[[ Supplied material open ]]

Lemma entered_shallower_first (lca : option string) (target : string) :
  StronglySorted (flip (shallower_first sc))
    (target :: ancestors_for sc target) →
  StronglySorted (shallower_first sc)
    (reverse (below lca (ancestors_for sc target)) ++ [target]).
Proof.
  intros Hsorted. rewrite <- reverse_cons.
  apply (StronglySorted_reverse (flip (shallower_first sc))).
  destruct (below_sublist lca (ancestors_for sc target)) as [k Hk].
  rewrite Hk in Hsorted.
  change (StronglySorted (flip (shallower_first sc))
            ((target :: below lca (ancestors_for sc target)) ++ k))
    in Hsorted.
  by apply StronglySorted_app in Hsorted as (_ & ? & _).
Qed.

(** The micro-step of one transition with a target, in the
    configuration [config]. *)
Lemma transition_step_lists (config : gset string) (ev : option Event)
    (t : Transition) (target : string) :
  to_state t = Some target →
  let lca := least_common_ancestor sc (from_state t) target in
  let b := branch_of sc lca (from_state t) in
  let step := compute_transition_step sc config ev t in
  ms_event step = ev
  ∧ ms_transition step = Some t
  ∧ (∀ s, s ∈ exited_states step
          ↔ s ∈ config ∧ (s = b ∨ s ∈ descendants_for sc b))
  ∧ exited_states step
    = filter (fun d => d ∈ config) (reverse (descendants_for sc b))
      ++ (if bool_decide (b ∈ config) then [b] else [])
  ∧ (NoDup (descendants_for sc b) → b ∉ descendants_for sc b →
     NoDup (exited_states step))
  ∧ (StronglySorted (flip (deeper_first sc)) (descendants_for sc b) →
     Forall (fun d => deeper_first sc d b) (descendants_for sc b) →
     StronglySorted (deeper_first sc) (exited_states step))
  ∧ entered_states step
    = reverse (below lca (ancestors_for sc target)) ++ [target]
  ∧ (StronglySorted (flip (shallower_first sc))
       (target :: ancestors_for sc target) →
     StronglySorted (shallower_first sc) (entered_states step)).
Proof.
  intros Htarget lca b step. subst step.
  unfold compute_transition_step. rewrite Htarget. fold lca.
  rewrite last_before_below. fold (branch_of sc lca (from_state t)).
  fold b. simpl. rewrite enter_until_below. split_and!; try done.
  - apply exited_for_elem.
  - apply exited_for_NoDup.
  - apply exited_for_deeper_first.
  - apply entered_shallower_first.
Qed.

[[ Supplied material closed ]]

- _What the task requires_: Give only the number of lines in the data that include the string "config".

- _Result of the task_: 6